Crude Export Ban No Match for Lightest US Shale Oil

From Fuel Fix

A glut of shale oil in fields from Texas to North Dakota is forcing producers to find ways around the U.S.’s three-decade-old ban on crude exports in order to seek higher prices in foreign markets.

Kinder Morgan Energy Partners LP is among companies setting up mini-refineries to process certain grades of crude just enough to qualify them as refined fuels, which are legal to export.

The industry’s best hope is ultra-light oil, which is so abundant in shale rock that it has flooded the Gulf Coast and traded for a record discount to global benchmark Brent crude last quarter. Potential revenue for exports is $40 billion a year based on global prices, or about $9.7 billion more than what the same oil fetches in the U.S.

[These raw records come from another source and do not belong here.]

(* ===== verification/FsID.v ===== *)
(** * Content hashes and node identifiers

    [GenerateFsID] and [SHA1StringToUint64] of [pkg/blobfs.go], with the parts
    of [crypto/sha256] and [encoding/hex] they call: SHA-256 is written out as
    FIPS 180-4 gives it, on bytes, so identifiers can be computed. *)

From S2P Require Import Prelude GoStrings.
From Stdlib Require Export Strings.Byte.

(** ** Bytes *)

#[export] Instance byte_eq_dec : EqDecision byte := Byte.byte_eq_dec.

Definition bytes_of_string (s : string) : list byte := String.list_byte_of_string s.

Definition byte_of_N' (n : N) : byte :=
  match Byte.of_N (n `mod` 256) with Some b => b | None => x00 end.

(** Big-endian encoding of a number on [k] bytes, and back. *)
Fixpoint be_bytes (k : nat) (n : N) : list byte :=
  match k with
  | O => []
  | S k => be_bytes k (n `div` 256) ++ [byte_of_N' n]
  end.

Definition be_value (l : list byte) : N :=
  foldl (λ acc b, 256 * acc + Byte.to_N b)%N 0%N l.

(** ** SHA-256 *)

Module SHA256.

Definition word (n : N) : N := N.land n 4294967295.
Definition rotr (x k : N) : N :=
  N.lor (N.shiftr x k) (word (N.shiftl x (32 - k))).
Definition notw (x : N) : N := N.lxor x 4294967295.

Definition Ch (x y z : N) : N := N.lxor (N.land x y) (N.land (notw x) z).
Definition Maj (x y z : N) : N := N.lxor (N.land x y) (N.lxor (N.land x z) (N.land y z)).
Definition Sum0 (x : N) : N := N.lxor (rotr x 2) (N.lxor (rotr x 13) (rotr x 22)).
Definition Sum1 (x : N) : N := N.lxor (rotr x 6) (N.lxor (rotr x 11) (rotr x 25)).
Definition sig0 (x : N) : N := N.lxor (rotr x 7) (N.lxor (rotr x 18) (N.shiftr x 3)).
Definition sig1 (x : N) : N := N.lxor (rotr x 17) (N.lxor (rotr x 19) (N.shiftr x 10)).

Definition K : list N :=
  [1116352408; 1899447441; 3049323471; 3921009573; 961987163; 1508970993;
   2453635748; 2870763221; 3624381080; 310598401; 607225278; 1426881987;
   1925078388; 2162078206; 2614888103; 3248222580; 3835390401; 4022224774;
   264347078; 604807628; 770255983; 1249150122; 1555081692; 1996064986;
   2554220882; 2821834349; 2952996808; 3210313671; 3336571891; 3584528711;
   113926993; 338241895; 666307205; 773529912; 1294757372; 1396182291;
   1695183700; 1986661051; 2177026350; 2456956037; 2730485921; 2820302411;
   3259730800; 3345764771; 3516065817; 3600352804; 4094571909; 275423344;
   430227734; 506948616; 659060556; 883997877; 958139571; 1322822218;
   1537002063; 1747873779; 1955562222; 2024104815; 2227730452; 2361852424;
   2428436474; 2756734187; 3204031479; 3329325298]%N.

(** The eight working variables. *)
Record hash : Type := Hash { ha : N; hb : N; hc : N; hd : N; he : N; hf : N; hg : N; hh : N }.

Definition init : hash :=
  Hash 1779033703 3144134277 1013904242 2773480762 1359893119 2600822924 528734635 1541459225%N.

(** The message schedule, latest word first: sixteen words of the block, then
    forty-eight computed ones. *)
Fixpoint schedule (n : nat) (w : list N) : list N :=
  match n with
  | O => w
  | S n =>
      schedule n
        (word (sig1 (nth 1 w 0%N) + nth 6 w 0%N + sig0 (nth 14 w 0%N) + nth 15 w 0%N) :: w)
  end.

Definition round (h : hash) (kw : N * N) : hash :=
  let t1 := (hh h + Sum1 (he h) + Ch (he h) (hf h) (hg h) + kw.1 + kw.2)%N in
  let t2 := (Sum0 (ha h) + Maj (ha h) (hb h) (hc h))%N in
  Hash (word (t1 + t2)) (ha h) (hb h) (hc h) (word (hd h + t1)) (he h) (hf h) (hg h).

Fixpoint words_of (l : list byte) : list N :=
  match l with
  | a :: b :: c :: d :: l => be_value [a; b; c; d] :: words_of l
  | _ => []
  end.

Definition block (h : hash) (b : list byte) : hash :=
  let w := rev (schedule 48 (rev (words_of b))) in
  let h' := foldl round h (zip K w) in
  Hash (word (ha h + ha h')) (word (hb h + hb h')) (word (hc h + hc h'))
    (word (hd h + hd h')) (word (he h + he h')) (word (hf h + hf h'))
    (word (hg h + hg h')) (word (hh h + hh h')).

(** [n] blocks of 64 bytes. *)
Fixpoint blocks (n : nat) (h : hash) (l : list byte) : hash :=
  match n with
  | O => h
  | S n => blocks n (block h (take 64 l)) (drop 64 l)
  end.

Definition pad (l : list byte) : list byte :=
  l ++ [x80] ++ replicate ((119 - length l mod 64) mod 64) x00
    ++ be_bytes 8 (8 * N.of_nat (length l)).

(** [sha256.Sum256] *)
Definition Sum256 (l : list byte) : list byte :=
  let p := pad l in
  let h := blocks (length p / 64) init p in
  be_bytes 4 (ha h) ++ be_bytes 4 (hb h) ++ be_bytes 4 (hc h) ++ be_bytes 4 (hd h) ++
  be_bytes 4 (he h) ++ be_bytes 4 (hf h) ++ be_bytes 4 (hg h) ++ be_bytes 4 (hh h).

End SHA256.

(** ** encoding/hex *)

Definition hex_char (n : N) : ascii :=
  if bool_decide (n < 10)%N then ascii_of_N (48 + n) else ascii_of_N (87 + n).

Definition hex_val (a : ascii) : option N :=
  let n := N_of_ascii a in
  if bool_decide (48 ≤ n ∧ n ≤ 57)%N then Some (n - 48)%N
  else if bool_decide (97 ≤ n ∧ n ≤ 102)%N then Some (n - 87)%N
  else if bool_decide (65 ≤ n ∧ n ≤ 70)%N then Some (n - 55)%N
  else None.

(** [hex.EncodeToString] *)
Fixpoint EncodeToString (l : list byte) : string :=
  match l with
  | [] => ""
  | b :: l =>
      String (hex_char (Byte.to_N b `div` 16))
        (String (hex_char (Byte.to_N b `mod` 16)) (EncodeToString l))
  end.

(** [hex.DecodeString]: an odd length or a character that is not a hex digit
    is an error. *)
Fixpoint DecodeString (s : string) : option (list byte) :=
  match s with
  | "" => Some []
  | String a (String b s) =>
      x ← hex_val a; y ← hex_val b;
      l ← DecodeString s;
      Some (byte_of_N' (16 * x + y) :: l)
  | _ => None
  end.

(** ** pkg/blobfs.go *)

Definition GenerateFsID (name : string) : string :=
  EncodeToString (SHA256.Sum256 (bytes_of_string name)).

Fixpoint string_take (n : nat) (s : string) : string :=
  match n, s with
  | S n, String a s => String a (string_take n s)
  | _, _ => ""
  end.

(** [hash[:16]] panics on a shorter string. *)
Definition SHA1StringToUint64 (hash : string) : res Z :=
  if bool_decide (String.length hash < 16) then Panic PanicSlice
  else match DecodeString (string_take 16 hash) with
       | None => Err (ErrLib "hex: invalid byte")
       | Some bytes => Ok (Z.of_N (be_value bytes))
       end.

Definition is_hex (a : ascii) : bool := bool_decide (is_Some (hex_val a)).

Example Sum256_abc :
  EncodeToString (SHA256.Sum256 (bytes_of_string "abc"))
  = "ba7816bf8f01cfea414140de5dae2223b00361a396177a9cb410ff61f20015ad".
Proof. by vm_compute. Qed.
Example Sum256_two_blocks :
  EncodeToString (SHA256.Sum256
    (bytes_of_string "abcdbcdecdefdefgefghfghighijhijkijkljklmklmnlmnomnopnopq"))
  = "248d6a61d20638b8e5c026930c3e6039a33ce45964ff2167f6ecedd419db06c1".
Proof. by vm_compute. Qed.
Example GenerateFsID_root :
  GenerateFsID "/" = "8a5edab282632443219e051e4ade2d1d5bbc671c781051bf1437897cbdfea0f1".
Proof. by vm_compute. Qed.

(** ** Lemmas *)

Lemma be_bytes_length k n : length (be_bytes k n) = k.
Proof.
  revert n. induction k as [|k IH]; intros n; simpl; [done|].
  rewrite length_app, IH. simpl. lia.
Qed.

Lemma Sum256_length l : length (SHA256.Sum256 l) = 32.
Proof. unfold SHA256.Sum256. by rewrite !length_app, !be_bytes_length. Qed.

Lemma to_N_byte_of_N' n : Byte.to_N (byte_of_N' n) = (n `mod` 256)%N.
Proof.
  unfold byte_of_N'. pose proof (N.mod_upper_bound n 256).
  destruct (Byte.of_N (n `mod` 256)) as [b|] eqn:E.
  - by apply Byte.to_of_N in E.
  - apply Byte.of_N_None_iff in E. lia.
Qed.

Lemma byte_of_to_N b : byte_of_N' (Byte.to_N b) = b.
Proof.
  unfold byte_of_N'. pose proof (Byte.to_N_bounded b).
  rewrite N.mod_small by lia. by rewrite Byte.of_to_N.
Qed.

Lemma hex_val_char n : (n < 16)%N → hex_val (hex_char n) = Some n.
Proof.
  intros Hn. rewrite <-(N2Nat.id n).
  assert (Forall (λ k, hex_val (hex_char (N.of_nat k)) = Some (N.of_nat k)) (seq 0 16)) as H
    by (repeat constructor).
  rewrite Forall_forall in H. apply H, elem_of_seq. lia.
Qed.

Lemma hex_of_byte b : (16 * (Byte.to_N b `div` 16) + Byte.to_N b `mod` 16 = Byte.to_N b)%N.
Proof. symmetry. apply N.div_mod. lia. Qed.

Lemma hex_halves b : (Byte.to_N b `div` 16 < 16 ∧ Byte.to_N b `mod` 16 < 16)%N.
Proof.
  pose proof (Byte.to_N_bounded b). split.
  - apply N.Div0.div_lt_upper_bound. lia.
  - apply N.mod_upper_bound. lia.
Qed.

(** hex decoding undoes hex encoding. *)
Lemma DecodeString_EncodeToString l : DecodeString (EncodeToString l) = Some l.
Proof.
  induction l as [|b l IH]; [done|]. pose proof (hex_halves b) as [??]. simpl.
  rewrite !hex_val_char by done. simpl. rewrite IH. simpl.
  by rewrite hex_of_byte, byte_of_to_N.
Qed.

#[export] Instance EncodeToString_inj : Inj (=) (=) EncodeToString.
Proof.
  intros l k E. apply (f_equal DecodeString) in E.
  rewrite !DecodeString_EncodeToString in E. by injection E.
Qed.

Lemma EncodeToString_hex l : all_chars is_hex (EncodeToString l) = true.
Proof.
  induction l as [|b l IH]; [done|]. pose proof (hex_halves b) as [??]. simpl.
  unfold is_hex. rewrite !hex_val_char by done. by rewrite !bool_decide_eq_true_2 by done.
Qed.

Lemma EncodeToString_length l : String.length (EncodeToString l) = 2 * length l.
Proof. induction l as [|b l IH]; simpl; [done|]. rewrite IH. lia. Qed.

Lemma string_take_Encode k l :
  string_take (2 * k) (EncodeToString l) = EncodeToString (take k l).
Proof.
  revert l. induction k as [|k IH]; intros l; [done|].
  replace (2 * S k) with (S (S (2 * k))) by lia.
  destruct l as [|b l]; [done|]. simpl in *. by rewrite IH.
Qed.

Lemma be_value_snoc l b : be_value (l ++ [b]) = (256 * be_value l + Byte.to_N b)%N.
Proof. unfold be_value. by rewrite foldl_app. Qed.

Lemma be_value_bound l : (be_value l < 256 ^ N.of_nat (length l))%N.
Proof.
  induction l as [|b l IH] using rev_ind; [done|].
  rewrite be_value_snoc, length_app, Nat2N.inj_add, N.pow_add_r.
  pose proof (Byte.to_N_bounded b). simpl. lia.
Qed.

(** A number of [k] bytes is read back from its encoding. *)
Lemma be_value_be_bytes k n : be_value (be_bytes k n) = (n `mod` 256 ^ N.of_nat k)%N.
Proof.
  revert n. induction k as [|k IH]; intros n; simpl be_bytes.
  - by rewrite N.mod_1_r.
  - rewrite be_value_snoc, IH, to_N_byte_of_N'.
    replace (N.of_nat (S k)) with (1 + N.of_nat k)%N by lia.
    rewrite N.pow_add_r, N.pow_1_r, N.Div0.mod_mul_r. lia.
Qed.

(** The inode of a generated identifier. *)
Lemma SHA1StringToUint64_Generate name :
  SHA1StringToUint64 (GenerateFsID name) =
    Ok (Z.of_N (be_value (take 8 (SHA256.Sum256 (bytes_of_string name))))).
Proof.
  unfold GenerateFsID. set (sum := SHA256.Sum256 (bytes_of_string name)).
  assert (length sum = 32) as Hlen by apply Sum256_length.
  unfold SHA1StringToUint64. rewrite bool_decide_eq_false_2 by (rewrite EncodeToString_length; lia).
  by rewrite (string_take_Encode 8), DecodeString_EncodeToString.
Qed.

Lemma inode_range name :
  (0 ≤ Z.of_N (be_value (take 8 (SHA256.Sum256 (bytes_of_string name)))) < 2 ^ 64)%Z.
Proof.
  pose proof (be_value_bound (take 8 (SHA256.Sum256 (bytes_of_string name)))) as Hb.
  rewrite length_take, Sum256_length in Hb.
  change (256 ^ N.of_nat (8 `min` 32))%N with (2 ^ 64)%N in Hb. lia.
Qed.

(** ** Properties *)

(** C31: the identifier of a path is 64 hexadecimal digits, and its inode is the
    number of its first eight bytes: [SHA1StringToUint64] of a generated
    identifier never fails, and fits 64 bits. *)
Theorem fsid_inode name :
  String.length (GenerateFsID name) = 64 ∧
  all_chars is_hex (GenerateFsID name) = true ∧
  DecodeString (GenerateFsID name) = Some (SHA256.Sum256 (bytes_of_string name)) ∧
  ∃ inode, SHA1StringToUint64 (GenerateFsID name) = Ok inode ∧
    inode = Z.of_N (be_value (take 8 (SHA256.Sum256 (bytes_of_string name)))) ∧
    (0 ≤ inode < 2 ^ 64)%Z.
Proof.
  unfold GenerateFsID. set (sum := SHA256.Sum256 (bytes_of_string name)).
  assert (length sum = 32) as Hlen by apply Sum256_length.
  assert (String.length (EncodeToString sum) = 64) as Hs by (rewrite EncodeToString_length; lia).
  split_and!; [done|apply EncodeToString_hex|apply DecodeString_EncodeToString|].
  exists (Z.of_N (be_value (take 8 sum))). split_and!; [|done|apply inode_range..].
  apply SHA1StringToUint64_Generate.
Qed.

“It’s going to get exported in one way, shape or form or another,” said Ed Hirs, a professor of energy economics at the University of Houston who also runs a small production company in Texas. Producers will sell it abroad “as a product in its own right, or it’s going to be exported as a finished good, having become diesel, plastic or fertilizer.”

Ultra-light oil, known as condensate, is pure enough that it was poured directly into the gas tanks of California cars in the 1920s. It may make up as much as 14 percent of U.S. crude production in 2013, or almost 1 million barrels a day, about 66 percent more than its level three years ago, the Houston-based energy consultant RBN Energy LLC estimated.